Au nom de l'avant-garde actualité du Mexique, sincèrement horrifiée par toutes les plaques notariales et autres enseignes consacrées par système cartulaire, avec vingt siècles de succès répandu dans les pharmacies et les drogueries subventionnées par la loi, je me centralise au sommet éclatant de mon irremplaçable catégorie présentiste, équilatéralement convaincue et éminemment révolutionnaire, pendant que le monde entier, hors de l'axe, se contemple sphériquement stupéfait avec les mains tordues, impérativement et catégoriquement j'affirme, sans plus d'exceptions pour les "players" diamétralement explosifs en incendies phonographiques et cris acculés, que mon stridentisme déhiscent et purifié pour me défendre des jets de pierre littéraux des derniers plébiscites intellectifs : Mort au Curé Hidalgo, A bas San Rafael, San Lazaro, Croisement. Il est interdit de coller des affiches."

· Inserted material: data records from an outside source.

(** C12: allocating [num] messages of [request] bytes through thread [t]
    always returns. It succeeds exactly when the cached blocks of the thread
    and the full batches of the global list are enough; then it returns a
    chain of as many buffers as the messages need, taken from that cache and
    the global list and from nobody else, laid out message by message with
    the requested headroom, every buffer in a block of its own. Otherwise it
    returns -ENOMEM and hands out nothing. *)
Theorem umq_qbuf_alloc_correct t request num opt w own :
  let g := g_qbuf_pool w in
  let headroom := alloc_headroom opt w in
  let k := frag_count (max_data g) request headroom in
  Inv w own -> 0 < num -> 0 < request < 2 ^ 31 -> 0 <= headroom <= UMQ_HEADROOM_SIZE_LIMIT -> num * k < 2 ^ 32 ->
  exists w' ret first own', umq_qbuf_alloc t request num opt 0 w = Some (w', ret, first) /\ Inv w' own' /\
    same_pool w w' /\
    if num * k <=? reachable_blocks t w
    then ret = UMQ_SUCCESS /\ exists l, chain (mem w') first l /\ zlen l = num * k /\ NoDup l /\
      (forall x, x ∈ l -> (own x = Some PGlobal \/ own x = Some (PLocal t)) /\ is_data g x = true) /\
      (forall x, own' x = Some PHeld <-> own x = Some PHeld \/ x ∈ l) /\
      laid_out (data_base g) (max_data g) k request headroom (mem w') l /\ own_area (mem w') l
    else ret = - UMQ_ERR_ENOMEM /\ first = 0 /\ forall x, own' x = Some PHeld <-> own x = Some PHeld.
Proof. apply umq_qbuf_alloc_spec. Qed.

(** ** Interleavings

    A thread's call is a sequence of events: its critical sections under the
    global mutex and the parts that only touch its own cache. The events of
    different threads interleave freely; [held] is what the application owns. *)

Inductive event :=
  | EvStart (t : nat)
  | EvFetch (t : nat) (with_data : bool)
  | EvTakeData (t : nat) (request num headroom : Z)
  | EvTakeNodata (t : nat) (num : Z)
  | EvPut (t : nat) (list : Z)
  | EvReturn (t : nat) (with_data : bool)
  | EvExit (t : nat)
  | EvWrite (h : heap).

Abbreviation state := (world * gset Z)%type.
Implicit Types (s : world * gset Z).

(** the headers of a NULL-terminated list *)
Fixpoint walk (fuel : nat) h p : list Z :=
  match fuel with
  | O => []
  | S fuel => if p =? 0 then [] else match h !! p with Some b => p :: walk fuel h (qbuf_next b) | None => [] end
  end.
Definition elements_of h p : list Z := walk (list_fuel h) h p.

On voit le gaillard. Si remarquable, au fond, qu'après un court passage par l'oubli, il traverse deux romans contemporains, l'Ombre de l'ombre de Paco Ignacio Taibo II (Rivages, 1992) et surtout Les Détectives sauvages (1998 ; Folio, 2010) du regretté Chillien Roberto Bolano (1953-2003). Indice sur le double intérêt du personnage Manuel Maples Arce et de sa poésie qui se faufile entre "Paroxysme", "Révolution" et "Saudade".
% A l'époque où les avant-gardes se pressaient à s'en user les coudières, il est juste de rendre au Stridentisme sa place et ses écrits. La "Chanson depuis un aéroplane" suffirait presque, d'ailleurs, à le faire anthologiser, ainsi que ses odes à la ville, à la révolution, et ses trouvailles, comme celle du "romantisme cannibale de la musique yankee". Plein de charme et de vigueur, il est le frère des poètes des années 1920, celui qui revient et que l'on ne peut plus négliger.

Voici mon poème
brutal
et multiple
à la nouvelle ville.

Oh ville toute tendue
de câbles et d'efforts ;
toute sonore
d'ailes et de moteurs



Une rencontre est organisée par les éditeurs de la collection « Commun’art » (Le Temps des cerises) à la mairie du IIe arrondissement (8, rue de la Banque) mercredi 19 prochain à 19 h 30 en présence de Juliette Combes-Latour et Henri Deluy et Antoine Chareyre



Manuel Maples Arce Stridentisme ! Poésie & Manifeste (1921-1927), édition bilingue et illustrée, textes réunis et établis, traduits, présentés et annotés par Antoine Chareyre. - Paris, Le Temps des Cerises, Coll. Commun'art, 2013, 372p.